>>

Lemma entries_next (i : Z) (n : nat) l x : 0 <= i < len l -> (S n <= length l)%nat -> l !! Z.to_nat i = Some x ->
  entries_from i (S n) l = x :: entries_from (Z.rem (i + 1) (len l)) n l.
Proof.
  intros Hi Hn Hx. unfold entries_from. rewrite Z.rem_mod_nonneg by lia.
  rewrite (drop_S (l ++ l) x (Z.to_nat i)) by (by apply lookup_app_l_Some). cbn. f_equal.
  destruct (decide (i + 1 = len l)) as [E|E].
  - rewrite E, Z.mod_same by lia. replace (S (Z.to_nat i)) with (length l) by (unfold len in *; lia).
    rewrite drop_app_length, drop_0. by rewrite take_app_le by lia.
  - rewrite Z.mod_small by lia. do 2 f_equal. lia.
Qed.

Lemma pool_loop_spec e need m tries : forall i acc,
  0 <= i < len (pool m) -> (tries <= length (pool m))%nat -> len acc <= need ->
  exists n l, (n <= tries)%nat /\ l = acc ++ omap (candidate e m) (entries_from i n (pool m)) /\
    pool_loop e need tries acc (set_cursor i m) =
      Ret (l, set_cursor (Z.rem (i + Z.of_nat n) (len (pool m))) m) /\
    len l <= need /\ (n = tries \/ len l = need).
Proof.
  induction tries as [|tries IH]; intros i acc Hi Ht Ha.
  { exists 0%nat, acc. unfold entries_from. cbn. rewrite app_nil_r, Z.add_0_r, Z.rem_small by lia.
    by split_and!; [|..|left]. }
  cbn [pool_loop]. destruct (Z.ltb_spec (len acc) need) as [Hlt|Hge]; cbn [negb].
  2:{ exists 0%nat, acc. unfold entries_from. cbn. rewrite app_nil_r, Z.add_0_r, Z.rem_small by lia.
      split_and!; [lia|done..|right; lia]. }
  destruct (lookup_lt_is_Some_2 (pool m) (Z.to_nat i)) as [x Hx]; [unfold len in *; lia|].
  cbn -[pool_loop Z.rem]. rewrite (proj2 (Z.ltb_ge i 0)), Hx by lia.
  set (i' := Z.rem (i + 1) (len (pool m))).
  assert (Hi' : 0 <= i' < len (pool m)) by (apply Z.rem_bound_pos; lia).
  assert (Hnext : forall n, Z.rem (i' + Z.of_nat n) (len (pool m)) = Z.rem (i + Z.of_nat (S n)) (len (pool m))).
  { intros n. unfold i'. rewrite Z.add_rem_idemp_l by nia. f_equal. lia. }
  assert (Hcons : forall n acc', (n <= tries)%nat ->
    acc' = acc ++ match candidate e m x with Some na => [na] | None => [] end ->
    acc' ++ omap (candidate e m) (entries_from i' n (pool m)) =
    acc ++ omap (candidate e m) (entries_from i (S n) (pool m))).
  { intros n acc' Hn ->. rewrite (entries_next i n _ x) by (done || lia). cbn.
    rewrite <- app_assoc. by destruct (candidate e m x). }
  set (acc' := acc ++ match candidate e m x with Some na => [na] | None => [] end).
  assert (Ha' : len acc' <= need).
  { unfold acc'. rewrite len_app. destruct (candidate e m x); rewrite ?len_cons, ?len_nil; lia. }
  destruct (IH i' acc' Hi' ltac:(lia) Ha') as (n & l & Hn & Hl & Hrun & Hle & Hend).
  exists (S n), l. rewrite <- Hnext. split_and!; [lia|by rewrite Hl; apply Hcons| |done|destruct Hend; [left; lia|by right]].
  rewrite <- Hrun. unfold acc', candidate.
  destruct (lookup_addr e (Addr x)) as [na|]; [|by rewrite (right_id_L [] (++))].
  change (pool_skip e (set_cursor _ _) na) with (pool_skip e m na).
  destruct (pool_skip e m na); [by rewrite (right_id_L [] (++))|done].
Qed.

Lemma dialFromPool_spec e need m :
  0 <= need -> (pool m <> [] -> 0 <= cursor m < len (pool m)) ->
  exists n l, (n <= length (pool m))%nat /\ l = omap (candidate e m) (entries_from (cursor m) n (pool m)) /\
    dialFromPool e need m = Ret (l, set_cursor (if bool_decide (pool m = []) then cursor m else Z.rem (cursor m + Z.of_nat n) (len (pool m))) m) /\
    len l <= need /\ (n = length (pool m) \/ len l = need).
Proof.
  intros Hn Hc. unfold dialFromPool. case_bool_decide as Hp.
  - exists 0%nat, []. rewrite Hp. cbn. split_and!; [lia|done|by destruct m|rewrite len_nil; lia|by left].
  - rewrite (proj2 (Z.ltb_ge need 0)) by done.
    destruct (pool_loop_spec e need m (length (pool m)) (cursor m) []) as (n & l & ? & Hl & Hr & ? & ?); [auto|lia|done|].
    exists n, l. rewrite <- Hr. split_and!; try done. by destruct m.
Qed.

(** A whole round visits the whole pool. *)
Lemma entries_all (i : Z) l : 0 <= i < len l -> entries_from i (length l) l ≡ₚ l.
Proof.
  intros Hi. unfold entries_from. rewrite drop_app_le by (unfold len in *; lia).
  rewrite take_app, length_drop, take_ge by (rewrite length_drop; lia).
  replace (length l - (length l - Z.to_nat i))%nat with (Z.to_nat i) by (unfold len in *; lia).
  rewrite Permutation_app_comm. by rewrite take_drop.
Qed.

Lemma warm_need_bound out dialing need : warm_need c out dialing = Some need ->
  0 < need <= DialBatch c.
Proof. unfold warm_need. repeat case_match; intros [= <-]; lia. Qed.

Lemma pool_share_bound need : 0 < need -> 0 < pool_share c need <= need.
Proof. intros Hn. unfold pool_share. case_match; [lia|]. Z.to_euclidean_division_equations. lia. Qed.

(** *** Every step keeps it *)

Lemma init_ok shuffle : mgr_ok (init_sys shuffle c).
Proof.
  split; cbn; try done.
  destruct (buildPool shuffle (Pool c)) as [|x l]; [done|].
  intros _. pose proof (len_nonneg l). rewrite len_cons. lia.
Qed.

Lemma fill_ok e out dialing s : mgr_ok s -> mgr_ok (fill c e out dialing s).
Proof.
  intros Hok. unfold fill. destruct (warm_need c out dialing) as [need|] eqn:En.
  2:{ destruct Hok. by split. }
  pose proof (warm_need_bound _ _ _ En) as Hb. pose proof (pool_share_bound need ltac:(lia)).
  destruct (dialFromPool_spec e (pool_share c need) (mgr s)) as (n & l & ? & -> & -> & Hl & _);
    [lia|apply Hok|]. destruct Hok. split; cbn; try done.
  - unfold after_pool. case_match; [|done]. cbn. pose proof (len_nonneg (omap (candidate e (mgr s)) (entries_from (cursor (mgr s)) n (pool (mgr s))))). lia.
  - intros Hp. rewrite bool_decide_eq_false_2 by done. specialize (ok_cursor0 Hp). apply Z.rem_bound_pos; lia.
  - eapply fail_ok_keep; [done..|]. intros x ?. rewrite elem_of_app. by auto.
  - rewrite launches_app, launches_dials, len_app, count_app, count_launch by done. lia.
  - rewrite count_app, count_none by done. lia.
Qed.

Lemma markBad_launches e addr : launches (markBadByAddr c e addr) = [].
Proof. unfold markBadByAddr. by repeat case_match. Qed.

Lemma fireDial_launches e p addr t k : launches [EGone p; ERedial p addr t k (lookup_addr e addr)] = fireDial e addr.
Proof. unfold launches, fireDial. cbn. by destruct (lookup_addr e addr). Qed.

(** What a pinned peer's turn leaves as it was, and what it starts. *)
Lemma redial_frame e t p addr m evs l m' : redial c e t p addr m = (evs, l, m') ->
  pool m' = pool m /\ cursor m' = cursor m /\ launches evs = l /\
  dialsFired (cnt m') = dialsFired (cnt m) /\ dialSuccesses (cnt m') = dialSuccesses (cnt m) /\
  dialFailures (cnt m') = dialFailures (cnt m) /\
  (dialFail m' = dialFail m \/ dialFail m' = delete addr (dialFail m)) /\
  (dom (banReasons m) = banned m -> dom (banReasons m') = banned m').
Proof.
  intros E. pose proof (redial_cases e t p addr m) as Hr. rewrite E in Hr.
  inversion Hr; subst; cbn; rewrite ?dom_insert_L; split_and!; auto.
  - change (launches ([EGone p; EBanned p] ++ markBadByAddr c e addr) = []). by rewrite launches_app, markBad_launches.
  - by intros ->.
  - apply (fireDial_launches e p addr t k).
Qed.

Lemma redial_budget e t p addr m evs l m' : redial c e t p addr m = (evs, l, m') ->
  (forall q bo, backoffs m !! q = Some bo -> 1 <= disconnects bo /\ (0 < MaxRedials c -> disconnects bo <= MaxRedials c)) ->
  forall q bo, backoffs m' !! q = Some bo -> 1 <= disconnects bo /\ (0 < MaxRedials c -> disconnects bo <= MaxRedials c).
Proof.
  intros E Hok q bo'. pose proof (redial_cases e t p addr m) as Hr. rewrite E in Hr.
  inversion Hr; subst; cbn; rewrite ?lookup_insert_Some, ?lookup_delete_Some, ?lookup_insert_Some;
    try solve [naive_solver].
  intros [[<- <-]|[_ Hq]]; [cbn|by eapply Hok].
  destruct (backoffs m !! p) as [bo|] eqn:Eb; [|lia]. pose proof (Hok p bo Eb). naive_solver lia.
Qed.

Lemma turn_ok e t p addr rest s evs l m : mgr_ok s -> redial c e t p addr (mgr s) = (evs, l, m) ->
  mgr_ok (set_pos (Redialing t rest) (add_log evs (launch l (upd_mgr m s)))).
Proof.
  intros Hok E. pose proof (redial_frame _ _ _ _ _ _ _ _ E) as (Hp & Hc & Hl & Hf & Hs & Hx & Hd & Hb).
  destruct Hok. split; cbn; rewrite ?Hp, ?Hc, ?Hf, ?Hs, ?Hx; auto.
  - by eapply redial_budget.
  - eapply fail_ok_keep; [done| |intros x ?; rewrite elem_of_app; by auto].
    destruct Hd as [-> | ->]; [done|]. apply delete_subseteq.
  - rewrite launches_app, len_app, Hl, count_app, count_launch by done. lia.
  - rewrite count_app, count_none by done. lia.
Qed.

Lemma draw_ok need fired tries pick existing s : mgr_ok s -> at_pos s = Drawing need fired tries ->
  mgr_ok (draw need fired tries pick existing s).
Proof.
  intros Hok Hpos. destruct Hok. rewrite Hpos in ok_pos0. cbn in ok_pos0. unfold draw.
  destruct ((tries <? need * 4) && (fired <? need)) eqn:Et; cbn [negb]; [|by split].
  apply andb_true_iff in Et as [_ Hf%Z.ltb_lt].
  destruct pick as [na|]; [|by split]. destruct (book_turn _ _ _); [|by split; cbn; [lia|..]].
  split; cbn; try done; [lia|..].
  - eapply fail_ok_keep; [done..|]. intros x ?. rewrite elem_of_app. by auto.
  - rewrite launches_app, len_app, count_app.
    change (len (launches [EBookDial na])) with 1. change (count is_new [DNew na]) with 1. lia.
  - rewrite count_app. change (count is_call [DNew na]) with 0. lia.
Qed.

Lemma done_ok i na r s : mgr_ok s -> dials s !! i = Some (DCall na) -> mgr_ok (dial_done c i na r s).
Proof.
  intros Hok Hi. destruct Hok.
  assert (Hdrop : forall x, DEvict x ∈ dials s -> DEvict x ∈ delete i (dials s)).
  { intros x. by eapply elem_delete_other. }
  destruct r; unfold dial_done;
    [| |destruct ((0 <? MaxDialFailures c) && (MaxDialFailures c <=? default 0 (dialFail (mgr s) !! na_String na) + 1)) eqn:E];
    split; cbn; rewrite ?(count_delete _ _ _ _ Hi), ?(count_insert _ _ _ _ _ Hi); cbn; try done; try lia.
  - eapply fail_ok_keep; [done|apply delete_subseteq|done].
  - by eapply fail_ok_keep.
  - apply fail_ok_insert; [|by eapply fail_ok_next|].
    + eapply fail_ok_keep; [done..|]. intros x. by eapply elem_insert_other.
    + intros _. exists na. split; [|done]. apply list_elem_of_lookup. exists i.
      apply list_lookup_insert_eq. by eapply lookup_lt_Some.
  - apply fail_ok_insert; [by eapply fail_ok_keep|by eapply fail_ok_next|]. intros. lia.
Qed.

Lemma evict_ok i na s : mgr_ok s -> dials s !! i = Some (DEvict na) -> mgr_ok (evict c i na s).
Proof.
  intros Hok Hi. destruct Hok.
  split; cbn; rewrite ?(count_delete _ _ _ _ Hi); cbn; try done; try lia.
  - intros key n [Hne Hk]%lookup_delete_Some. destruct (ok_fail0 key n Hk) as [? He].
    split; [done|]. intros Hm. destruct (He Hm) as (x & Hx & Hs). exists x. split; [|done].
    eapply elem_delete_other; [done| |done]. by intros [= ->].
  - rewrite launches_app, len_app. replace (len (launches (_ ++ _))) with 0; [lia|].
    by destruct (has_book c), (has_banlist c).
Qed.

<<

PROBLEM DESCRIPTION:
Above are the records; from them, give again exactly the lines from the one containing "acc' = acc ++" through the one containing "destruct (IH i'", both included.

ANSWER AREA:
    acc' = acc ++ match candidate e m x with Some na => [na] | None => [] end ->
    acc' ++ omap (candidate e m) (entries_from i' n (pool m)) =
    acc ++ omap (candidate e m) (entries_from i (S n) (pool m))).
  { intros n acc' Hn ->. rewrite (entries_next i n _ x) by (done || lia). cbn.
    rewrite <- app_assoc. by destruct (candidate e m x). }
  set (acc' := acc ++ match candidate e m x with Some na => [na] | None => [] end).
  assert (Ha' : len acc' <= need).
  { unfold acc'. rewrite len_app. destruct (candidate e m x); rewrite ?len_cons, ?len_nil; lia. }
  destruct (IH i' acc' Hi' ltac:(lia) Ha') as (n & l & Hn & Hl & Hrun & Hle & Hend).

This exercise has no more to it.